(* ===== verification/Frame.v ===== *)
(** * What most kernel code leaves alone

    [calm s s'] holds when the descriptors and sizes of the processes and the
    reference counts of open files are the same, and no process has died.
    Nearly all code is calm; the invariants about descriptors and sizes only
    look at the rest. *)

From S2P Require Import Prelude Param Bytes Memory Kalloc Vm Sleeplock Bio Log Blocks.
From S2P Require Import LogBlocks Fs Hoare Kernel Proc Console Pipe File Fork Syscall.
From S2P Require Import Sysproc Sysfile Exec Trap Machine ProcInv.

Definition dead (st : procstate) : bool :=
  match st with UNUSED | ZOMBIE => true | _ => false end.

Record calm_proc (p p' : proc) : Prop := {
  cp_ofile : p_ofile p' = p_ofile p;
  cp_sz : p_sz p' = p_sz p;
  cp_dead : dead (p_state p') = true -> dead (p_state p) = true
}.

Record calm (s s' : kst) : Prop := {
  cm_proc : Forall2 calm_proc (k_proc s) (k_proc s');
  cm_ref : f_ref <$> k_file s' = f_ref <$> k_file s
}.

#[global] Instance calm_proc_refl : Reflexive calm_proc.
Proof. by split. Qed.
#[global] Instance calm_proc_trans : Transitive calm_proc.
Proof. intros p q r [] []. split; [congruence|congruence|auto]. Qed.
#[global] Instance calm_refl : Reflexive calm.
Proof. by split. Qed.
#[global] Instance calm_trans : Transitive calm.
Proof. intros s1 s2 s3 [H1 H2] [H3 H4]. split; [by etrans|congruence]. Qed.

Lemma calm_pat s s' i : calm s s' -> calm_proc (pat s i) (pat s' i).
Proof.
  intros [H _]. unfold pat. rewrite !list_lookup_total_alt.
  destruct (k_proc s !! i) as [p|] eqn:E.
  - destruct (Forall2_lookup_l _ _ _ _ _ H E) as (p' & -> & Hp). done.
  - apply lookup_ge_None in E. rewrite (Forall2_length _ _ _ H) in E.
    by rewrite lookup_ge_None_2.
Qed.

(** A preorder that calm changes respect. *)
Class Frame (R : kst -> kst -> Prop) := {
  fr_trans : Transitive R;
  fr_calm : forall s s', calm s s' -> R s s'
}.

Definition calms {A} (c : M kst A) : Prop := forall s0, pres (calm s0) c.

Lemma calm_frame {A} R `{Frame R} (c : M kst A) s0 : calms c -> pres (R s0) c.
Proof.
  intros Hc s Hs. specialize (Hc s s ltac:(reflexivity)).
  destruct (c s) as [[a s']| | | |]; auto. eapply fr_trans; [exact Hs|]. by apply fr_calm.
Qed.

(** A predicate that an [R]-step preserves. *)
Lemma frame_pres {A} (R : kst -> kst -> Prop) `{Reflexive kst R} (P : kst -> Prop) (c : M kst A) :
  (forall s s', R s s' -> P s -> P s') -> (forall s0, pres (R s0) c) -> pres P c.
Proof.
  intros HP Hc s Hs. specialize (Hc s s ltac:(reflexivity)).
  destruct (c s) as [[a s']| | | |]; auto. by eapply HP.
Qed.

(** ** Primitives *)

Lemma calms_modify f : (forall s, calm s (f s)) -> calms (modify f).
Proof. intros Hf s0. apply pres_modify. intros s Hs. by etrans. Qed.
Lemma calms_zoom {T A} (g : kst -> T) (p : T -> kst -> kst) (c : M T A) :
  (forall t s, calm s (p t s)) -> calms (zoom g p c).
Proof. intros Hp s0. apply pres_zoom. intros t s Hs. etrans; [exact Hs|apply Hp]. Qed.

Lemma Forall2_alter_same {A} (R : A -> A -> Prop) `{Reflexive A R} f i (l : list A) :
  (forall x, R x (f x)) -> Forall2 R l (alter f i l).
Proof.
  intros Hf. apply Forall2_lookup. intros j. destruct (decide (i = j)) as [<-|].
  - rewrite list_lookup_alter_eq. destruct (l !! i); by constructor.
  - rewrite list_lookup_alter_ne by done. destruct (l !! j); by constructor.
Qed.

Lemma calms_pupd i f : (forall p, calm_proc p (f p)) -> calms (pupd i f).
Proof. intros Hf. apply calms_modify. intros s. split; [by apply Forall2_alter_same|done]. Qed.

Lemma calms_fileupd i f : (forall x, f_ref (f x) = f_ref x) -> calms (fileupd i f).
Proof. intros Hf. apply calms_modify. intros s. split; [done|by apply fmap_alter_same]. Qed.

Lemma calm_wake c p : calm_proc p (wake c p).
Proof. unfold wake. destruct (in_state SLEEPING p && bool_decide (p_chan p = c)); by split. Qed.

Lemma calms_wakeup c : calms (wakeup c).
Proof.
  apply calms_modify. intros s. split; [|done]. cbn [k_proc set_kproc].
  apply Forall2_fmap_r. induction (k_proc s); constructor; [apply calm_wake|done].
Qed.

Section Keep.
Context `{I : Image} `{E : Entry}.
Variable devsw : Z -> device logst.
Variable s0 : kst.

Lemma kmem_calm {A} (c : M pmem A) : pres (calm s0) (kmem c).
Proof. by apply calms_zoom. Qed.
Lemma kfs_calm {A} (c : M (fsst logst) A) : pres (calm s0) (kfs c).
Proof. by apply calms_zoom. Qed.
Lemma kcons_calm {A} (c : M console A) : pres (calm s0) (kcons c).
Proof. by apply calms_zoom. Qed.
Lemma cupd_calm f : pres (calm s0) (cupd f).
Proof. by apply calms_modify. Qed.
Lemma wakeup_calm c : pres (calm s0) (wakeup c).
Proof. apply calms_wakeup. Qed.
Lemma wakeup1_calm c : pres (calm s0) (wakeup1 c).
Proof. apply calms_wakeup. Qed.
Lemma myproc_calm : pres (calm s0) myproc.
Proof. apply pres_gets. Qed.

End Keep.
#[export] Hint Resolve kmem_calm kfs_calm kcons_calm cupd_calm wakeup_calm wakeup1_calm myproc_calm : pres.
#[export] Hint Extern 1 (pres (calm _) (pupd _ _)) =>
  (apply calms_pupd; intros ?; split; [done|done|cbn; by auto]) : pres.
#[export] Hint Extern 1 (pres (calm _) (fileupd _ _)) => (apply calms_fileupd; done) : pres.
#[export] Hint Extern 1 (pres (calm _) (modify _)) => (apply calms_modify; done) : pres.

Section Keep2.
Context `{I : Image} `{E : Entry}.
Variable devsw : Z -> device logst.
Variable s0 : kst.

Lemma curproc_calm : pres (calm s0) curproc.
Proof. unfold curproc. pres. Qed.
Lemma kbegin_op_calm : pres (calm s0) kbegin_op.
Proof. apply kfs_calm. Qed.
Lemma kend_op_calm : pres (calm s0) kend_op.
Proof. apply kfs_calm. Qed.
Lemma pipe_at_calm a : pres (calm s0) (pipe_at a).
Proof. unfold pipe_at. pres. Qed.
Lemma pipeupd_calm a f : pres (calm s0) (pipeupd a f).
Proof. unfold pipeupd. pres. Qed.
Lemma kload_calm a : pres (calm s0) (kload a).
Proof. apply kmem_calm. Qed.
Lemma kstore_calm a v : pres (calm s0) (kstore a v).
Proof. apply kmem_calm. Qed.
Lemma kstore16_calm a v : pres (calm s0) (kstore16 a v).
Proof. apply kmem_calm. Qed.

End Keep2.
#[export] Hint Resolve curproc_calm kbegin_op_calm kend_op_calm pipe_at_calm pipeupd_calm kload_calm
  kstore_calm kstore16_calm : pres.

Section Keep3.
Context `{I : Image} `{E : Entry}.
Variable devsw : Z -> device logst.
Variable s0 : kst.

Lemma sched_calm : pres (calm s0) sched.
Proof. unfold sched, scheduler_return, switchkvm. pres. Qed.
Lemma switchuvm_calm p : pres (calm s0) (switchuvm p).
Proof. unfold switchuvm. pres. Qed.
Lemma uload_calm va n : pres (calm s0) (uload va n).
Proof. revert va. induction n as [|n IH]; intros va; cbn [uload]; unfold uload8; pres; auto. Qed.
Lemma ustore_calm va bs : pres (calm s0) (ustore va bs).
Proof. revert va. induction bs as [|b bs IH]; intros va; cbn [ustore]; pres; auto. Qed.
Lemma kill_calm pid : pres (calm s0) (kill pid).
Proof.
  unfold kill. pres. apply calms_pupd. intros p. by destruct (in_state SLEEPING p).
Qed.
Lemma pipeclose_calm a w : pres (calm s0) (pipeclose a w).
Proof. unfold pipeclose. pres. Qed.
Lemma filestat_calm f : pres (calm s0) (filestat f).
Proof. unfold filestat. pres. Qed.
Lemma knamei_calm path : pres (calm s0) (knamei devsw path).
Proof. unfold knamei, cwd_for. pres. Qed.
Lemma knameiparent_calm path : pres (calm s0) (knameiparent devsw path).
Proof. unfold knameiparent, cwd_for. pres. Qed.
Lemma add_nlink_calm d i : pres (calm s0) (add_nlink d i).
Proof. apply kfs_calm. Qed.
Lemma filewrite_loop_calm fuel f src i n : pres (calm s0) (filewrite_loop devsw fuel f src i n).
Proof. revert i. induction fuel as [|fuel IH]; intros i; cbn [filewrite_loop]; pres; auto. Qed.
Lemma scheduler_calm : pres (calm s0) scheduler.
Proof. unfold scheduler, switchuvm. pres. Qed.

End Keep3.
#[export] Hint Resolve sched_calm switchuvm_calm uload_calm ustore_calm kill_calm pipeclose_calm filestat_calm
  knamei_calm knameiparent_calm add_nlink_calm filewrite_loop_calm scheduler_calm : pres.

Section Keep4.
Context `{I : Image} `{E : Entry}.
Variable devsw : Z -> device logst.
Variable s0 : kst.

Lemma sleep_calm c lk : pres (calm s0) (sleep c lk).
Proof. unfold sleep. pres. Qed.
Lemma yield_calm : pres (calm s0) yield.
Proof. unfold yield. pres. Qed.
Lemma fetchint_calm a : pres (calm s0) (fetchint a).
Proof. unfold fetchint, uload32. pres. Qed.
Lemma fetchstr_calm a : pres (calm s0) (fetchstr a).
Proof.
  unfold fetchstr. pres. generalize (Z.to_nat (p_sz (pat a1 a0) - a)) as fuel.
  generalize (p_sz (pat a1 a0)) as ep. generalize (@nil Z) as acc. revert a.
  intros s acc ep fuel. revert s acc.
  induction fuel as [|f IH]; intros s acc; cbn [fetchstr_loop]; unfold uload8; pres; auto.
Qed.
Lemma argint_calm n : pres (calm s0) (argint n).
Proof. unfold argint. pose proof fetchint_calm. pres; auto. Qed.
Lemma store_stat_calm a st : pres (calm s0) (store_stat a st).
Proof. unfold store_stat. pres. Qed.
Lemma isdirempty_calm dp : pres (calm s0) (isdirempty devsw dp).
Proof.
  unfold isdirempty. pres. generalize (2 * sizeof_dirent) as off.
  generalize (Z.to_nat (isize (inode_of a dp) / sizeof_dirent + 1)) as fuel.
  induction fuel as [|f IH]; intros off; cbn [isdirempty_loop]; pres; auto.
Qed.
Lemma create_calm path t ma mi : pres (calm s0) (create devsw path t ma mi).
Proof. unfold create. pres. Qed.
Lemma consoleintr_calm g : pres (calm s0) (consoleintr g).
Proof.
  unfold consoleintr. pres. generalize (S (length (kbd_in (k_cons a)) +
    length (uart_rx (k_cons a)))) as fuel. intros fuel. generalize false as b.
  induction fuel as [|f IH]; intros b; cbn [consoleintr_loop]; pres; auto.
Qed.

End Keep4.
#[export] Hint Resolve sleep_calm yield_calm fetchint_calm fetchstr_calm argint_calm store_stat_calm
  isdirempty_calm create_calm consoleintr_calm : pres.

Section Keep5.
Context `{I : Image} `{E : Entry}.
Variable devsw : Z -> device logst.
Variable s0 : kst.

Lemma argptr_calm n sz : pres (calm s0) (argptr n sz).
Proof. unfold argptr. pres. Qed.
Lemma argstr_calm n : pres (calm s0) (argstr n).
Proof. unfold argstr. pres. Qed.
Lemma argfd_calm n : pres (calm s0) (argfd n).
Proof. unfold argfd. pres. Qed.
Lemma pipewrite_from_calm fuel a src k n : pres (calm s0) (pipewrite_from fuel a src k n).
Proof. revert k. induction fuel as [|f IH]; intros k; cbn [pipewrite_from]; pres; auto. Qed.
Lemma piperead_calm a n : pres (calm s0) (piperead a n).
Proof.
  unfold piperead. pres. generalize (@nil Z) as acc. generalize 0 as k.
  generalize (Z.to_nat n) as fuel. induction fuel as [|f IH]; intros k acc;
    cbn [piperead_copy]; pres; auto.
Qed.
Lemma consoleread_from_calm ip t n bs : pres (calm s0) (consoleread_from ip t n bs).
Proof.
  unfold consoleread_from. pres. generalize (Z.to_nat n) as fuel. intros fuel. revert n bs.
  induction fuel as [|f IH]; intros n bs; cbn [consoleread_loop]; pres; auto.
Qed.
Lemma loaduvm_calm pg a ip off sz : pres (calm s0) (loaduvm devsw pg a ip off sz).
Proof.
  unfold loaduvm. pres. generalize (Z.to_nat (sz / PGSIZE + 1)) as fuel.
  intros fuel. generalize 0 as j. induction fuel as [|f IH]; intros j;
    cbn [loaduvm_loop]; pres; auto.
Qed.
Lemma exec_load_calm k pg ip off sz : pres (calm s0) (exec_load devsw k pg ip off sz).
Proof.
  pose proof loaduvm_calm. revert off sz. induction k as [|k IH]; intros off sz;
    cbn [exec_load]; unfold load_segment; pres; auto.
Qed.
Lemma push_args_calm pg argv argc sp us : pres (calm s0) (push_args pg argv argc sp us).
Proof.
  revert argc sp us. induction argv as [|x argv IH]; intros argc sp us; cbn [push_args];
    pres; auto.
Qed.
Lemma exec_args_calm fuel ua k : pres (calm s0) (exec_args fuel ua k).
Proof. revert k. induction fuel as [|f IH]; intros k; cbn [exec_args]; pres; auto. Qed.

End Keep5.
#[export] Hint Resolve argptr_calm argstr_calm argfd_calm pipewrite_from_calm piperead_calm
  consoleread_from_calm loaduvm_calm exec_load_calm push_args_calm exec_args_calm : pres.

◆ Required action ◆
Starting with the line that contains "revert argc sp", write out each line through the end of the listing, exactly as it appears, and include nothing else.

◆ Your solution ◆
  revert argc sp us. induction argv as [|x argv IH]; intros argc sp us; cbn [push_args];
    pres; auto.
Qed.
Lemma exec_args_calm fuel ua k : pres (calm s0) (exec_args fuel ua k).
Proof. revert k. induction fuel as [|f IH]; intros k; cbn [exec_args]; pres; auto. Qed.

End Keep5.
#[export] Hint Resolve argptr_calm argstr_calm argfd_calm pipewrite_from_calm piperead_calm
  consoleread_from_calm loaduvm_calm exec_load_calm push_args_calm exec_args_calm : pres.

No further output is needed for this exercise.